Aid Arrives for Flood-Swamped Thailand, Cambodia

Thai soldiers pile up sand bags to make flooding barriers in Pathum Thani province, central Thailand Friday, Oct. 14, 2011. .Help is starting to pour into Thailand and other parts of Asia where rising floodwaters are swamping entire communities and threatening to overrun even more.

United States Marines arrived in Bangkok Saturday with equipment, sandbags and other relief supplies. The U.S. ambassador to Thailand, Kristie Kenney, said the Marines will work with the Thai military to battle floodwaters that have hit 61 of Thailand's 76 provinces.

Officials say almost 300 people have died in Thailand, most of them north of Bangkok, in and near the ancient temple city of Ayutthaya.

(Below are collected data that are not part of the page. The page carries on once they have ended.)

(** C5: Every request comes to one end.  At any moment of the history of a site (with the Redis
    clock as in [can]) a request that
    came in has been left to nginx, answered exactly once, waits for its body (and no longer
    does once that is there), has lost its client, or waits for Redis with a deadline that
    can fire and then answers it, exactly once. *)
Theorem site_requests_settle cfg ns ep sk start site w r v :
  opened_as cfg ns ep sk start -> hreach ns sk start site -> visits site !! (w, r) = Some v ->
  (v_rc v <> NGX_DONE /\ responses (v_rq v) = [] /\ waiting (v_rq v) = None)
  \/ v_rc v = NGX_DONE /\
     ((exists x, responses (v_rq v) = [x]) /\ waiting (v_rq v) = None
      \/ responses (v_rq v) = [] /\
         ((exists cb, waiting (v_rq v) = Some cb) /\
            (forall t, exists v', visits (hstep ns site (BodyRead w r t)) !! (w, r) = Some v' /\ waiting (v_rq v') = None)
          \/ waiting (v_rq v) = None /\
             (v_gone v = true
              \/ exists p, forall t, can sk site (Network w t (Timeout p)) /\ exists v' x,
                   visits (hstep ns site (Network w t (Timeout p))) !! (w, r) = Some v' /\ responses (v_rq v') = [x]))).
Proof.
  intros Ho Hr Hv. destruct (site_settled cfg ns ep sk start site Ho Hr) as (tk & won & ow & [Hvs _ How]).
  destruct (Hvs w r v Hv) as [gr [? ? [[_ ?] ?]|x ? ? ? ? ?|cb ? ? Hu ?|wk t e g ? ? ? ? Hid ? ? Hown|wk t e g ? ? ? ? [[_ ?] ?] ? ? ?
         |wk t e g x ? ? ? ? ? ? ? ?]].
  - by left.
  - right. split; [done|]. left. eauto.
  - right. split; [done|]. right. split; [apply Hu|]. left. split; [eauto|]. intros t. by eapply body_settles.
  - right. split; [done|]. right. split; [apply Hid|]. right. split; [apply Hid|]. right.
    destruct (How w r Hown) as (rt & p & j & Hc & Hi & Hn & Hj & Hrq). exists p. intros t0. split.
    + exists rt. split; [done|]. split; [|done]. exists j. split; [done|]. by eapply core_armed; [apply inv_core|].
    + by eapply (timeout_settles site w r t0 v rt p j).
  - right. split; [done|]. right. split; [done|]. right. split; [done|]. by left.
  - right. split; [done|]. left. eauto.
Qed.
End site_properties.

(** ** Witnesses *)

#[local] Existing Instance Gate.submission_fields.
#[local] Existing Instance Gate.demo_sub_json.
#[local] Existing Instance Gate.demo_sub_laws.
#[local] Existing Instance Gate.demo_tuple_json.
#[local] Existing Instance Clearance.demo_json.
#[local] Existing Instance Clearance.demo_json_laws.
#[local] Existing Instance Nojs.demo_json.
#[local] Existing Instance Gate.demo_challenge_json.
#[local] Existing Instance Gate.demo_object.
#[local] Existing Instance Gate.demo_backend.
#[local] Existing Instance Gate.demo_assets.

(** Two workers of one cluster; the wall clocks read 1000. *)
Definition site_worker : Worker :=
  mkWorker (fun _ => 1000) 0 (fun n => Z.of_nat n) 0 (fun n => bs "2123456789abcdef") 0
    None (activate (Some demo_config)) 0 (fun _ => NoConnection) [] (start_refreshers ∅ (fun _ => true)).
Definition site_primary : Server := mkServer (mkDb (Some (cfg_epoch demo_config)) (Some 999) ∅) 1000000.
Definition site_start : Site := mkSite (fun _ => site_worker) None site_primary ∅ ∅.
Definition demo_turn : Turn := mkTurn 5000 (fun _ => Connection 0) (fun vs => vs).
Fixpoint hrun (site : Site) (hs : list Happening) : Site :=
  match hs with [] => site | h :: hs' => hrun (hstep (bs "edge-1") site h) hs' end.
Definition site_served (w p : nat) : list Happening :=
  [RedisServes w p false 1000000 1000000; RedisServes w p false 1000000 1000000].
Definition site_health (w : nat) : list Happening :=
  [Network w demo_turn (Poll false); Network w demo_turn (demo_write 0)] ++ site_served w 0
  ++ [Network w demo_turn (Readable 0 [Data (auth_line ++ integer_line 1)] true)].
Definition site_ready : Site := hrun site_start (site_health 0 ++ site_health 1).
Definition site_ctx : bytes :=
  Eval vm_compute in
    default [] (client_context (demo_req (bs "GET") (bs "/") [] None None) Gate.demo_cfg (worker_issuer (crew site_ready 0))).
Definition site_challenge : Pow.Challenge :=
  Eval vm_compute in Pow.issue (bs "2123456789abcdef") (bs "0123456789abcdef") Clearance.demo_key site_ctx 2 990 CHALLENGE_GRACE.
Definition site_submission : Submission :=
  mkSubmission 2 (b64url (std_sign Clearance.demo_key (challenge_message (Pow.token site_challenge))))
    (Pow.salt site_challenge) (Pow.exp site_challenge) (Pow.token site_challenge) 0 (b64url Clearance.demo_key) 2.
Definition site_verify : Request :=
  demo_req (bs "POST") (bs "/.pow/verify") [] None (Some [Some (Memory (Some (to_vec site_submission)))]).
(** The same solution is handed to both workers, and Redis runs the second worker's command
    first. *)
Definition site_both : list Happening :=
  concat (map (fun '(w, r) => [Arrive w r demo_turn (Some (demo_loc "challenge")) site_verify; BodyRead w r demo_turn;
    Network w demo_turn (demo_write 1)]) [(0, 7); (1, 8)]%nat).
Definition site_answers : list Happening :=
  site_served 1 1 ++ site_served 0 1
  ++ [Network 0 demo_turn (Readable 1 [Data (auth_line ++ integer_line 0)] true);
      Network 1 demo_turn (Readable 1 [Data (auth_line ++ integer_line 1)] true)].
Definition site_waiting : Site := hrun site_ready site_both.
Definition site_done : Site := hrun site_waiting site_answers.
(** [can], decided. *)
Definition fires_b (rt : Runtime) (ev : Event) : bool :=
  match ev with
  | Poll _ => true
  | Redeem _ _ _ _ => false
  | Writable p _ _ _ _ | Readable p _ _ => match heap rt !! p with Some j => connected j | None => false end
  | Timeout p => match heap rt !! p with Some j => deadline_set j | None => false end
  | Abort p => match heap rt !! p with Some j => bool_decide (request j <> None) | None => false end
  end.
Definition can_b (sk : Z) (site : Site) (h : Happening) : bool :=
  match h with
  | Arrive w r _ _ _ => match visits site !! (w, r) with Some _ => false | None => true end
  | BodyRead w r _ => match visits site !! (w, r) with Some v => bool_decide (waiting (v_rq v) <> None) | None => false end
  | Network w _ ev =>
      match cluster (crew site w) with
      | Some rt => fires_b rt ev
          && match ev with
             | Readable p recvs _ =>
                 match wires site !! (w, p) with Some io => bool_decide (received recvs `prefix_of` io.2) | None => false end
             | _ => true
             end
      | None => false
      end
  | RedisServes _ _ _ seen ms => Z.max (peak (redis site)) seen - ms <=? slack sk
  end.
Lemma can_b_can sk site h : can_b sk site h = true -> can sk site h.
Proof.
  destruct h as [w r t loc req|w r t|w t ev|w p refuse seen ms]; cbn [can_b can].
  - by destruct (visits site !! (w, r)).
  - destruct (visits site !! (w, r)) as [v|]; [|done]. intros Hb%bool_decide_eq_true. exists v. split; [done|]. by apply not_eq_None_Some.
  - destruct (cluster (crew site w)) as [rt|]; [|done]. intros [Hf Hr]%andb_true_iff. exists rt. split; [done|].
    destruct ev as [| |p|p recvs rearm|p|p]; cbn [fires_b fires] in *; try done;
      try (destruct (heap rt !! p) as [j|]; [|done]); split; try done; try (by exists j).
    + destruct (wires site !! (w, p)) as [io|]; [|done]. apply bool_decide_eq_true in Hr. by exists io.
    + exists j. split; [done|]. apply bool_decide_eq_true in Hf. by apply not_eq_None_Some.
  - apply Z.leb_le.
Qed.
Fixpoint all_can (site : Site) (hs : list Happening) : bool :=
  match hs with [] => true | h :: hs' => can_b 5 site h && all_can (hstep (bs "edge-1") site h) hs' end.
Lemma hreach_run site hs :
  hreach (bs "edge-1") 5 site_start site -> all_can site hs = true -> hreach (bs "edge-1") 5 site_start (hrun site hs).
Proof.
  revert site. induction hs as [|h hs IH]; intros site Hr Hc; [done|]. apply andb_true_iff in Hc as [Hh Hc].
  apply IH; [|done]. apply hreach_step; [done|by apply can_b_can].
Qed.
Lemma site_opened : cluster_start Fleet.demo_cfg (bs "edge-1") (cfg_epoch demo_config) 5 site_start.
Proof.
  split; [apply demo_deployment|]. split; [intros p [= <-]; vm_compute; discriminate|]. by split_and!.
Qed.
Lemma site_waiting_reach : hreach (bs "edge-1") 5 site_start site_waiting.
Proof. apply hreach_run; [apply hreach_run; [apply hreach_start|]|]; vm_compute; reflexivity. Qed.
Lemma site_done_reach : hreach (bs "edge-1") 5 site_start site_done.
Proof. apply hreach_run; [apply site_waiting_reach|vm_compute; reflexivity]. Qed.
Definition site_cookie : bytes :=
  Eval vm_compute in Ledger.cookie (pow_grant (demo_loc "challenge") (crew site_ready 1%nat) Clearance.demo_key site_ctx 2).
Definition sets_cookie (site : Site) (k : nat * nat) (c : bytes) : bool :=
  match visits site !! k with
  | Some v => match responses (v_rq v) with x :: _ => bool_decide ((bs "Set-Cookie", c) ∈ r_headers x) | [] => false end
  | None => false
  end.
Lemma sets_cookie_cookied site k c : sets_cookie site k c = true -> cookied site k c.
Proof.
  unfold sets_cookie, cookied. destruct (visits site !! k) as [v|]; [|done].
  destruct (responses (v_rq v)) as [|x l] eqn:Hr; [done|]. intros Hc%bool_decide_eq_true. exists v, x. rewrite Hr. split_and!; [done|left|done].
Qed.
Lemma site_cookied : cookied site_done (1, 8)%nat site_cookie.
Proof. apply sets_cookie_cookied. vm_compute. reflexivity. Qed.
Definition visit_state (v : Visit) : Z * nat * option Callback * bool :=
  (v_rc v, length (responses (v_rq v)), waiting (v_rq v), v_gone v).
Lemma site_pending : visit_state <$> visits site_waiting !! (0, 7)%nat = Some (NGX_DONE, 0%nat, None, false).
Proof. vm_compute. reflexivity. Qed.
Lemma site_one_cookie_per_proof_witness :
  cookied site_done (1, 8)%nat site_cookie
  /\ exists tickets : gmap (nat * nat) (bytes * Z),
       (exists t e, tickets !! (1, 8)%nat = Some (Redemption.id t, e))
       /\ forall k c, cookied site_done k c -> tickets !! k = tickets !! (1, 8)%nat -> k = (1, 8)%nat.
Proof.
  split; [exact site_cookied|].
  destruct (site_one_cookie_per_proof Fleet.demo_cfg (bs "edge-1") (cfg_epoch demo_config) 5 site_start site_done
    (or_intror site_opened) site_done_reach) as (tickets & H1 & H2).
  exists tickets. split.
  - destruct (H1 1%nat 8%nat site_cookie site_cookied) as (v & wk & t & e & g & _ & Ht & _). exists t, e. exact Ht.
  - intros k c Hk Ht. exact (H2 k (1, 8)%nat c site_cookie Hk site_cookied Ht).
Defined.
(** The two requests wait for Redis; nobody else's event is needed to end that. *)
Lemma site_requests_settle_witness :
  exists p, forall t, can 5 site_waiting (Network 0 t (Timeout p)) /\ exists v' x,
    visits (hstep (bs "edge-1") site_waiting (Network 0 t (Timeout p))) !! (0, 7)%nat = Some v' /\ responses (v_rq v') = [x].
Proof.
  destruct (proj1 (fmap_Some _ _ _) site_pending) as (v & Hv & Es). injection Es as E1 E2 E3 E4.
  destruct (site_requests_settle Fleet.demo_cfg (bs "edge-1") (cfg_epoch demo_config) 5 site_start site_waiting 0%nat 7%nat v
    (or_intror site_opened) site_waiting_reach Hv)
    as [[F _]|[_ [[[x F] _]|[_ [[[cb F] _]|[_ [F|F]]]]]]]; [congruence|rewrite F in E2; discriminate E2|congruence..|exact F].
Defined.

Much of Ayutthaya remained under water Saturday, driving some residents, and their pets, to the rooftops of homes to stay dry. In less affected areas, where water was only waist deep, relief crews in boats distributed supplies to stranded residents.

A Dutch volunteer, Edwin Wiek, said many people in Ayutthaya have no electricity, food or water; others are sick and have no means of getting out.

Workers at the Bang Pa-in industrial center in Ayutthaya province tried to keep out rising water but had to abandon the effort Saturday. News reports say the complex hosted more than 90 manufacturers of auto parts, electronics, garments and plastics.

Thais who doggedly stayed by their homes on Koh Kred Island tried to make their way through floodwaters that were chest- or neck-high.

Aid from China arrived Saturday in Cambodia, where flooding and landslides have killed 247 people. A Cambodian government spokesman said the relief supplies will go to hospitals in the hardest-hit areas.

Torrential rains and flooding are also being blamed for deaths in Vietnam and the Philippines.